Rob Manderson thought he was up to the challenge. Three summers ago, on a family vacation to Chicago, the 54-year-old software engineer from Scottsdale, Ariz., slipped away from his wife and stepson at a museum exhibition and headed off to find Adam's Ribs.

"I figured I could find it because Hawkeye gave such incredibly precise instructions, I took it as gospel that the restaurant really existed," Manderson recalled. "I wouldn't have had any other interest in it if it was just another restaurant and not the famous Adam's Ribs."

Of course, no such restaurant turned up, but Manderson wasn't disappointed. "I pretty much set off with no expectation of finding it," he said.

According to Tim Samuelson, cultural historian for the Chicago Department of Cultural Affairs, there were enough incongruities in the episode for someone from the city to know that Adam's Ribs couldn't have been a real place.

"In the time frame of the 'MASH' storyline, the area immediately surrounding the Dearborn Station was mostly industrial, but the principal nearby residential areas were mostly hotels and rooming houses of dubious reputation," Samuelson noted. He added that, even in the 1950s with a local telephone book in hand, "it would be hard to find the telephone number for the fare collector's booth in a subway station, since the stations really didn't have a full-time manager to deal with telephone calls."

Besides, Samuelson continued, though "there actually was a telephone exchange that started with 'Dearborn,' it would have been 'Dearborn 2,' not 'Dearborn 5.'"

Actually, the Dearborn Station closed in 1971 -- a full three years before the episode even aired. While its landmarked "head house" still survives, the station itself, at 47 W. Polk, was converted to retail and office space in the mid-1980s.

Inconsistencies notwithstanding, Thompson believes that there's a more profound explanation for the episode's popularity.
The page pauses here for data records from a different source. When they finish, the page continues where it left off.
(* ===== verification/ThreadPoolLiveness.v ===== *)
(** * ThreadPoolLiveness: nothing is left behind

    A pool is [quiet] when no thread can step.  Every thread then sleeps or has finished.  While clients
    submit, steal, stop and start, a quiet running pool has run every task and answered every
    client: no notification is lost that matters.  After a shutdown a quiet pool has terminated. *)

From S2P Require Import Prelude ThreadPool ThreadPoolSafety ThreadPoolBounds.
#[local] Arguments Nat.ltb : simpl never.

(** ** Quiet threads *)

Lemma deliver_some n ts : exists w ts', deliver n w ts = Some ts'.
Proof.
  destruct n as [| c | c]; cbn; [by exists 0, ts | | by eexists 0, _].
  destruct (existsb (sleeps c) ts) eqn:E; [| by exists 0, ts].
  apply existsb_exists in E as (t & Ht & Hs). apply list_elem_of_In, list_elem_of_lookup in Ht as [w Hw].
  exists w. rewrite Hw, Hs. by eexists.
Qed.

Lemma quiet_exec c i t : quiet c -> threads c !! i = Some t -> exec i t (pool c) = None.
Proof.
  intros Hq Hi. destruct (exec i t (pool c)) as [[[[p t'] n] new] |] eqn:E; [| done]. exfalso.
  destruct (deliver_some n (<[i := t']> (threads c))) as (w & ts & Hd).
  specialize (Hq i w). unfold step in Hq. rewrite Hi in Hq. cbn in Hq. rewrite E in Hq. cbn in Hq. rewrite Hd in Hq. done.
Qed.

(** The same, computed. *)
Definition quietb (c : config) : bool :=
  forallb (fun i => match threads c !! i with
                    | Some t => match exec i t (pool c) with Some _ => false | None => true end
                    | None => true
                    end) (seq 0 (length (threads c))).

Lemma quietb_spec c : if quietb c then quiet c else exists i w c', step i w c = Some c'.
Proof.
  destruct (quietb c) eqn:E; unfold quietb in E.
  - intros i w. unfold step. destruct (threads c !! i) as [t |] eqn:Hi; [| done]. cbn.
    rewrite forallb_forall in E. specialize (E i). rewrite Hi in E.
    destruct (exec i t (pool c)); [| done]. exfalso. enough (false = true) by done. apply E, in_seq.
    apply lookup_lt_Some in Hi. lia.
  - assert (H : exists i t o, threads c !! i = Some t /\ exec i t (pool c) = Some o).
    { apply not_true_iff_false in E. induction (seq 0 (length (threads c))) as [| i l IH]; [done |]. cbn in E.
      destruct (threads c !! i) as [t |] eqn:Hi; [| by apply IH].
      destruct (exec i t (pool c)) as [o |] eqn:He; [by exists i, t, o | by apply IH]. }
    destruct H as (i & t & [[[p t'] n] new] & Hi & He).
    destruct (deliver_some n (<[i := t']> (threads c))) as (w & ts & Hd). exists i, w. unfold step.
    rewrite Hi. cbn. rewrite He. cbn. rewrite Hd. by eexists.
Qed.

(** Where a thread can be when nothing happens any more. *)
Definition at_rest (t : thread) : Prop :=
  (exists k, at_pc t = Sleep k) \/ t = mkThread Idle [] \/ at_pc t = Exited.

Lemma exec_section i t p : in_section (at_pc t) = true -> exec i t p <> None.
Proof. intros Ht H. exec_split H; discriminate Ht. Qed.

Lemma exec_free i t p : owner p = None -> exec i t p = None -> at_rest t.
Proof. intros Ho H. unfold at_rest. exec_split H; cbn; try congruence; eauto. Qed.

Lemma quiet_free c : safe c -> quiet c -> owner (pool c) = None.
Proof.
  intros Hs Hq. destruct (owner (pool c)) as [i |] eqn:Ho; [| done]. exfalso.
  destruct (safe_owner c Hs i Ho) as [t Hi]. apply (exec_section i t (pool c)); [| by apply quiet_exec].
  by apply (safe_section c Hs i t).
Qed.

Lemma quiet_rest c t : safe c -> quiet c -> t ∈ threads c -> at_rest t.
Proof.
  intros Hs Hq Ht. apply list_elem_of_lookup in Ht as [i Hi]. eapply (exec_free i); [by apply quiet_free | by apply quiet_exec].
Qed.

(** ** Who sleeps and who is awake *)

Definition weigh (P : thread -> bool) (t : thread) : nat := Nat.b2n (P t).

Definition sleeper (t : thread) : bool := match at_pc t with Sleep ForTask => false | Sleep _ => true | _ => false end.
Definition awake_worker (t : thread) : bool :=
  match at_pc t with Sleep ForTask => false | q => counted q =? 1 end.

(** A worker that notifies a submitter before it sleeps again. *)
Definition notifier (t : thread) : bool := match at_pc t with Loop_lock | Loop_notify | Loop_run _ => true | _ => false end.
(** A submitter that takes the room there is. *)
Definition taker (t : thread) : bool :=
  match at_pc t with Wake ForTask => false | Wake _ | Test ForRoom | Submit_check | Submit_notify | Submit_push => true | _ => false end.
Definition is_stealing (t : thread) : bool := match at_pc t with Steal_notify _ => true | _ => false end.
Definition is_starting (t : thread) : bool := match at_pc t with Start_notify_submit | Start_notify_consume => true | _ => false end.
Definition is_waking (t : thread) : bool := match at_pc t with Start_notify_submit => true | _ => false end.
Definition is_pushing (t : thread) : bool := match at_pc t with Submit_push => true | _ => false end.

Notation num P ts := (total (weigh P) ts).

Lemma total_le w w' d ts : (forall t, w' t <= w t + d) -> total w' ts <= total w ts + d * length ts.
Proof. intros Hle. unfold total. induction ts as [| t ts IH]; cbn; [lia |]. specialize (Hle t). lia. Qed.

Lemma total_mono w w' ts : (forall t, w t <= w' t) -> total w ts <= total w' ts.
Proof. intros Hle. assert (total w ts <= total w' ts + 0 * length ts); [| lia]. apply total_le. intros t. specialize (Hle t). lia. Qed.

Lemma deliver_mono n k ts ts' w :
  deliver n k ts = Some ts' -> (forall t, w t <= w (wake t)) -> total w ts <= total w ts'.
Proof.
  intros H Hw. destruct n as [| c | c]; cbn in H; [by injection H as <- | |].
  - destruct (existsb _ _); [| by injection H as <-]. destruct (ts !! k) as [t |] eqn:E; [| done]. destruct (sleeps c t); [| done].
    injection H as <-. pose proof (total_insert w ts k t (wake t) E). specialize (Hw t). lia.
  - injection H as <-. rewrite total_fmap. apply total_mono. intros t. destruct (sleeps c t); [apply Hw | done].
Qed.

Lemma deliver_anti n k ts ts' w :
  deliver n k ts = Some ts' -> (forall t, w (wake t) <= w t) -> total w ts' <= total w ts.
Proof.
  intros H Hw. destruct n as [| c | c]; cbn in H; [by injection H as <- | |].
  - destruct (existsb _ _); [| by injection H as <-]. destruct (ts !! k) as [t |] eqn:E; [| done]. destruct (sleeps c t); [| done].
    injection H as <-. pose proof (total_insert w ts k t (wake t) E). specialize (Hw t). lia.
  - injection H as <-. rewrite total_fmap. apply total_mono. intros t. destruct (sleeps c t); [apply Hw | done].
Qed.

(** After [notify_all] nobody sleeps on the condition; after [notify_one] somebody is awake. *)
Lemma deliver_all c k ts ts' : deliver (notify_all c) k ts = Some ts' -> num (sleeps c) ts' = 0.
Proof.
  cbn. intros [= <-]. rewrite total_fmap. apply total_zero. intros t _. unfold weigh.
  destruct (sleeps c t) eqn:E; [| by rewrite E]. unfold sleeps. rewrite wake_at. unfold sleeps in E. by destruct (at_pc t).
Qed.

Lemma deliver_one c k ts ts' P :
  deliver (notify_one c) k ts = Some ts' -> (forall t, sleeps c t = true -> P (wake t) = true) ->
  num (sleeps c) ts' = 0 \/ 0 < num P ts'.
Proof.
  cbn. intros H HP. destruct (existsb (sleeps c) ts) eqn:E.
  - right. destruct (ts !! k) as [t |] eqn:Ek; [| done]. destruct (sleeps c t) eqn:Es; [| done]. injection H as <-.
    assert (Hk : <[k := wake t]> ts !! k = Some (wake t)) by (apply list_lookup_insert_eq; by eapply lookup_lt_Some).
    pose proof (total_pos (weigh P) _ _ _ Hk) as Hpos. unfold weigh in Hpos at 1. rewrite (HP t Es) in Hpos. cbn in Hpos. lia.
  - left. injection H as <-. apply total_zero. intros t Ht. unfold weigh. destruct (sleeps c t) eqn:Es; [| done]. exfalso.
    assert (existsb (sleeps c) ts = true); [| congruence]. apply existsb_exists. exists t. by rewrite <- list_elem_of_In.
Qed.

(** Only one thread is in the section. *)
Lemma total_alone c i t w :
  safe c -> threads c !! i = Some t -> in_section (at_pc t) = true -> (forall u, 0 < w u -> in_section (at_pc u) = true) ->
  total w (threads c) = w t.
Proof.
  intros Hs Hi Ht Hw. pose proof (total_insert w (threads c) i t (mkThread Idle []) Hi) as H.
  assert (w (mkThread Idle []) = 0) as Hz by (destruct (Nat.eq_0_gt_0_cases (w (mkThread Idle []))) as [|Hpos]; [done | by apply Hw in Hpos]).
  enough (total w (<[i := mkThread Idle []]> (threads c)) = 0) by lia. apply total_zero. intros u Hu.
  apply list_elem_of_lookup in Hu as [j Hj]. apply list_lookup_insert_Some in Hj as [(_ & <- & _) | [Hne Hj]]; [done |].
  destruct (w u) eqn:E; [done |]. assert (in_section (at_pc u) = true) as Hu by (apply Hw; lia).
  rewrite (alone c i j t u Hs Hi Hj) in Ht; [done | congruence | done].
Qed.

(** What a notification on [submit] or [consume] leaves. *)
Lemma deliver_submit n k ts ts' :
  deliver n k ts = Some ts' -> n = notify_one submit \/ n = notify_all submit -> num sleeper ts' = 0 \/ 0 < num taker ts'.
Proof.
  rewrite (total_ext (weigh sleeper) (weigh (sleeps submit)) ts') by (intros [[] ?] _; try done; by match goal with k : waiter |- _ => destruct k end).
  intros H [-> | ->].
  - apply (deliver_one submit k ts); [done |]. intros t Ht. unfold sleeps in Ht. unfold taker. rewrite wake_at.
    destruct (at_pc t); try done; match goal with k' : waiter |- _ => by destruct k' end.
  - left. by apply (deliver_all submit k ts).
Qed.

Lemma counted_split ts : total counted_t ts = num awake_worker ts + num (sleeps consume) ts.
Proof.
  assert (H : forall t, counted_t t = weigh awake_worker t + weigh (sleeps consume) t).
  { intros [q cs]. destruct q; try done; by destruct k. }
  unfold total. induction ts as [| t ts IH]; cbn; [done |]. rewrite IH, H. lia.
Qed.

Lemma stable_counted_deliver n k ts ts' : deliver n k ts = Some ts' -> total counted_t ts' = total counted_t ts.
Proof. apply deliver_total, stable_counted. Qed.

Lemma deliver_consume n k ts ts' :
  deliver n k ts = Some ts' -> n = notify_one consume \/ n = notify_all consume -> 0 < total counted_t ts -> 0 < num awake_worker ts'.
Proof.
  intros H Hn Hc. rewrite <- (stable_counted_deliver _ _ _ _ H) in Hc.
  assert (num (sleeps consume) ts' = 0 \/ 0 < num awake_worker ts') as [Hz | Hz]; [| | done].
  - destruct Hn as [-> | ->].
    + apply (deliver_one consume k ts); [done |]. intros t Ht. unfold sleeps in Ht. unfold awake_worker. rewrite wake_at.
      destruct (at_pc t); try done; match goal with k' : waiter |- _ => by destruct k' end.
    + left. by apply (deliver_all consume k ts).
  - rewrite counted_split in Hc. lia.
Qed.

(** ** A pool that serves: submit, steal, stop and start *)

Definition serve_calls (c : call) : bool := match c with Submit | Steal | Stop | Start => true | _ => false end.

Definition serving_at (p : ThreadPool) (t : thread) : Prop :=
  match at_pc t with
  | Park ForTask => length (_list p) = 0 \/ _state p = STOP
  | Park ForRoom => 0 < length (_list p)
  | Loop_sub | End_check | End_store | End_notify | Exited => False
  | _ => True
  end.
"Hawkeye spoke about the ribs in a reverential way that went way beyond food and the need to satisfy one's gastronomical self," said Thompson, who was born in Hinsdale. "There's a purity to that episode that I believe has gone largely overlooked, and that is a remembrance of things past. Clearly, Gelbart understood the notion of longing for a piece of home."

Gelbart wondered how many contemporary restaurants call themselves Adam's Ribs, or some variant of that name, because of the episode. One need not look farther than Buffalo Grove for an answer.

When the owners of the former Cy's Crabhouse, on Milwaukee Avenue, were thinking of names for their restaurant's reopening last year, they wanted "something catchy that would help business," according to Frank Nodahar, the eatery's director of operations.

The result? Cy's Crabhouse was rechristened as Adam's Rib and Ale House.

Though posters from the 1949 Spencer Tracy-Katharine Hepburn movie "Adam's Rib" adorn the restaurant's walls, Nodahar is quick to concede that "we're always getting customers coming in and talking about the 'MASH' episode, and all of us will always have a good laugh about it."

The episode, he says with a grin, is that good a conversation piece.

Douglas J. Gladstone is a free-lance writer based in New York.